» **Required action**:
Using the listing below, set down exactly the lines starting at the line that contains "match dict_get d" and ending at the line that contains "(** [d.get(k, dflt)] *)", both included, and no others.

» **Records shown**:

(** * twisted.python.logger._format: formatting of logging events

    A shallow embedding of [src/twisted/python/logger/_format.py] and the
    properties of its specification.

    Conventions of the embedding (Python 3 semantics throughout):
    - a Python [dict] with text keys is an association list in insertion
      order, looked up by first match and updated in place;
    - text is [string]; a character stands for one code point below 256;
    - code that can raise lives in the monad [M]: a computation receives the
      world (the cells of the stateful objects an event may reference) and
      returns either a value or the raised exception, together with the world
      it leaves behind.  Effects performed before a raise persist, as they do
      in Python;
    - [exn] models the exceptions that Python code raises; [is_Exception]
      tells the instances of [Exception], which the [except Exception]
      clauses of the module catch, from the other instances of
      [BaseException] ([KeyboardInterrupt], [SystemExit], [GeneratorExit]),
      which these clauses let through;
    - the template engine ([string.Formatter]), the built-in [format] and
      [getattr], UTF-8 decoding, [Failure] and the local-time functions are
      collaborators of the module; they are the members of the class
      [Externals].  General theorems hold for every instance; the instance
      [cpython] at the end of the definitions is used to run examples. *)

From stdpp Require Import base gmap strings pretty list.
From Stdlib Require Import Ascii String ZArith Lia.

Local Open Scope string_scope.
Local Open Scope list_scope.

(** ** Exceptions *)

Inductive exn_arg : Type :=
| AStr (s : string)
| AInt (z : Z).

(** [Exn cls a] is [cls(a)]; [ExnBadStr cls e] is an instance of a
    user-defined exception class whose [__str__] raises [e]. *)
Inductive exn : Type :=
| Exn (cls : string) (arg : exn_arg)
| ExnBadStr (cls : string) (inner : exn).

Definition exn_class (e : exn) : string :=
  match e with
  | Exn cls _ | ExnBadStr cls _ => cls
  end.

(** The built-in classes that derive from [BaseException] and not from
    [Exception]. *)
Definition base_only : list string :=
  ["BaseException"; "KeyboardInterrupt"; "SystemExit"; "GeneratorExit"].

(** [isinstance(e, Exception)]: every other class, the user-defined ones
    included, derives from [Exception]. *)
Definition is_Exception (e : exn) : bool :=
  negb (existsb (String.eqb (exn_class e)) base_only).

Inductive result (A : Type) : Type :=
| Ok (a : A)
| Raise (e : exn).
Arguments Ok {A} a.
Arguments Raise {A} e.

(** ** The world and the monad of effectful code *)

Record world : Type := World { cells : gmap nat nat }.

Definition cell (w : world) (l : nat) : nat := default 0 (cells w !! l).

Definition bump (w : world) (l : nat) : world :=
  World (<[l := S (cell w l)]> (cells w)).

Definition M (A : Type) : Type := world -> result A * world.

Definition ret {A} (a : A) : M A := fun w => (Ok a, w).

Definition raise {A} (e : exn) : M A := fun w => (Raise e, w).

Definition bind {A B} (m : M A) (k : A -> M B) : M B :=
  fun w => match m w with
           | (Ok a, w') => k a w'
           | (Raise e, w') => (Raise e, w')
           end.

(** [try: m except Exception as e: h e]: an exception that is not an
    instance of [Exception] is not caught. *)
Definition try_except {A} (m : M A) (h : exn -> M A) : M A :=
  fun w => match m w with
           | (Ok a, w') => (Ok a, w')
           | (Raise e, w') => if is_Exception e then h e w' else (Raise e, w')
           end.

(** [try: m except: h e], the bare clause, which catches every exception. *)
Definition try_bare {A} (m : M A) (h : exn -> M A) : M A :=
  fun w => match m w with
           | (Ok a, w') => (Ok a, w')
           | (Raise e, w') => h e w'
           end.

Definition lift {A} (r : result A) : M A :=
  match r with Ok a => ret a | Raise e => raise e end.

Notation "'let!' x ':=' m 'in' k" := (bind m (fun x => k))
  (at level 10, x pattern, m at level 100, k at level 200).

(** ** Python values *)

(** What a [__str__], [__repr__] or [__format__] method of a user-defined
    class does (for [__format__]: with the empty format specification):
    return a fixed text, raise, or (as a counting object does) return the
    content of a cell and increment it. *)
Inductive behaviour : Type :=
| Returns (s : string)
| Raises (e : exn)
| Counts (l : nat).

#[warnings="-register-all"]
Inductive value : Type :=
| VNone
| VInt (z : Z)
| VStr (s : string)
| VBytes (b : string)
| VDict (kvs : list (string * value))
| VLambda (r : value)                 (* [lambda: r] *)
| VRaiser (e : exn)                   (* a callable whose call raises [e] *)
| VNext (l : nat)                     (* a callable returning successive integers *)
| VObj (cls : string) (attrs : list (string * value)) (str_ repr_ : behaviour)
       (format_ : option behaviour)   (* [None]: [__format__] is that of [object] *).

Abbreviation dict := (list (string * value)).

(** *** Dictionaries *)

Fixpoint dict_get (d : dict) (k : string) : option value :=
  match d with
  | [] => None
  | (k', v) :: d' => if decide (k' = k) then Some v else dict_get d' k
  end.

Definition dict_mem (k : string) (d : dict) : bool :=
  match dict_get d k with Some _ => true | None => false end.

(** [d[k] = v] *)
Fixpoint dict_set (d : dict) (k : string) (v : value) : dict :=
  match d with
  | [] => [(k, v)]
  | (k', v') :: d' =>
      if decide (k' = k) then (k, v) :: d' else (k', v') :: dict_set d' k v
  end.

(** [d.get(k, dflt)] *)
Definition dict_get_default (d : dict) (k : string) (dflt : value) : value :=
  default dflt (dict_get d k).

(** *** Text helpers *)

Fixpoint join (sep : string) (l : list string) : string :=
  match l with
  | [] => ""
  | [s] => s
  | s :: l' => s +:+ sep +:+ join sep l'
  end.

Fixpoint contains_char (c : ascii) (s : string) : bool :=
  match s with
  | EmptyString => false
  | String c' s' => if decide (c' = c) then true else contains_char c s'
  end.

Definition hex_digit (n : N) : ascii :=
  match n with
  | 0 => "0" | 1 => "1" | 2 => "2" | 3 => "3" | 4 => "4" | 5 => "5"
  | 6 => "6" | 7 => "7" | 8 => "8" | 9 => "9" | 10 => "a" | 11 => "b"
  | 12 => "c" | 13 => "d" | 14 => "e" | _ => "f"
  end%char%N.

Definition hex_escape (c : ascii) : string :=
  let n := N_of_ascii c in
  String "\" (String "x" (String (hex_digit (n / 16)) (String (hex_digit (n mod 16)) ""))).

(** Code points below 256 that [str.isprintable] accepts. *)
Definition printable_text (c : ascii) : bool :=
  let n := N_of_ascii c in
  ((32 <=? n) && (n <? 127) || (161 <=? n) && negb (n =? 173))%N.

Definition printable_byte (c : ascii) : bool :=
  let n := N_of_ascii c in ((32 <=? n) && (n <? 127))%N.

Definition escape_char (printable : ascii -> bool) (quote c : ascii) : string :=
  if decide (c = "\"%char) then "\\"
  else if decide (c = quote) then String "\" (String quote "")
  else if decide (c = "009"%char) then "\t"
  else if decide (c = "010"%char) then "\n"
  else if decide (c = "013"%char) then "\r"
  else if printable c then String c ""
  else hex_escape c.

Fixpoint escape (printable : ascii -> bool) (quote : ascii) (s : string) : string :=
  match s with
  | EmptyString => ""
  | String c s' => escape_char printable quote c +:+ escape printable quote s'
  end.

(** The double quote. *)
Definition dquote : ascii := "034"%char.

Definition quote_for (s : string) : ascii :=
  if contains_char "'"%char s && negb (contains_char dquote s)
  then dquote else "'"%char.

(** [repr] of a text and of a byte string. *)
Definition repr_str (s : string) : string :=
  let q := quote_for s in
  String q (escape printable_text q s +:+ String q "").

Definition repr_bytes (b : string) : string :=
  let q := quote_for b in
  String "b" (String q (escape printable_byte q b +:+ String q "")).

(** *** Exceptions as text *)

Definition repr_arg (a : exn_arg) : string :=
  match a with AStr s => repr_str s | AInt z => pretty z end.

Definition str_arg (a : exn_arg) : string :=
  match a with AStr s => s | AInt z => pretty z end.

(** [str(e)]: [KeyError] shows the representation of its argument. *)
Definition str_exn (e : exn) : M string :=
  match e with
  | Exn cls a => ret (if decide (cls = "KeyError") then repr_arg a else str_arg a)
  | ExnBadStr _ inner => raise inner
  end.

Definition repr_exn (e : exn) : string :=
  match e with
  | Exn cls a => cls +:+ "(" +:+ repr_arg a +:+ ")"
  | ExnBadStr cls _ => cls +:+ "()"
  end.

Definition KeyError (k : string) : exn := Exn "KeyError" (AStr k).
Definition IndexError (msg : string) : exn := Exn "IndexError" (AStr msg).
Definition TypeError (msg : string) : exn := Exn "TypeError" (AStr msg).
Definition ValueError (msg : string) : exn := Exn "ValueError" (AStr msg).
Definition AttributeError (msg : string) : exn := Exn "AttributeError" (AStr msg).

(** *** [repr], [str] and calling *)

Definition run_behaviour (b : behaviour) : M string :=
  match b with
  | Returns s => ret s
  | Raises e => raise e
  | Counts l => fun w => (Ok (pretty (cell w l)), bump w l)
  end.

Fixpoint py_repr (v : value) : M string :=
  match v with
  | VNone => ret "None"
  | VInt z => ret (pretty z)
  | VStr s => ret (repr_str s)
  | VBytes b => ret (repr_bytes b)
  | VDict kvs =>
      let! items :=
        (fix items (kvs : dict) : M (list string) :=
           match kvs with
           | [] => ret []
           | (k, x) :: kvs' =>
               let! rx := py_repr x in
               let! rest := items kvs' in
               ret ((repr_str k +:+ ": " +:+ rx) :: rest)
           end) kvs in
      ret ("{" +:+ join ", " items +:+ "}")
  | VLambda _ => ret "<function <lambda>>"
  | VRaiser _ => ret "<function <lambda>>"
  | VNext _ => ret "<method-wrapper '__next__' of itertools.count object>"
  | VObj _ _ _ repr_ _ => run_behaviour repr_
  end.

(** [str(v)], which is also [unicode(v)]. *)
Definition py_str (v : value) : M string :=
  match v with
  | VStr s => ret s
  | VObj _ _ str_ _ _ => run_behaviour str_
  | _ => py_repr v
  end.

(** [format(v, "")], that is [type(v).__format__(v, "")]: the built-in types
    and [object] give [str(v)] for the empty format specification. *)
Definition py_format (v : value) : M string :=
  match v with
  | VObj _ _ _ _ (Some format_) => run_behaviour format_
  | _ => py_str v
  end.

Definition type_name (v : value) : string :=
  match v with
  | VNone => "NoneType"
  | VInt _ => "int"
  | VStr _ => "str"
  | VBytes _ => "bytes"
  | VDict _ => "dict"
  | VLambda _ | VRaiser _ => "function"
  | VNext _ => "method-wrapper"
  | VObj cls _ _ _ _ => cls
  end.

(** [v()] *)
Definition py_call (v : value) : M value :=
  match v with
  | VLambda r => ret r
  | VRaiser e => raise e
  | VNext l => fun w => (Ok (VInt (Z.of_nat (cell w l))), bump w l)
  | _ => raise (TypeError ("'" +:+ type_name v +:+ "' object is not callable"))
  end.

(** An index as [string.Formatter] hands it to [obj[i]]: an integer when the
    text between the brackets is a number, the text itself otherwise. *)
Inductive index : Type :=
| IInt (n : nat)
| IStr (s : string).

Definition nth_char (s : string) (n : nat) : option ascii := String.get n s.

» **Finished exercise**:
  match dict_get d k with Some _ => true | None => false end.

(** [d[k] = v] *)
Fixpoint dict_set (d : dict) (k : string) (v : value) : dict :=
  match d with
  | [] => [(k, v)]
  | (k', v') :: d' =>
      if decide (k' = k) then (k, v) :: d' else (k', v') :: dict_set d' k v
  end.

(** [d.get(k, dflt)] *)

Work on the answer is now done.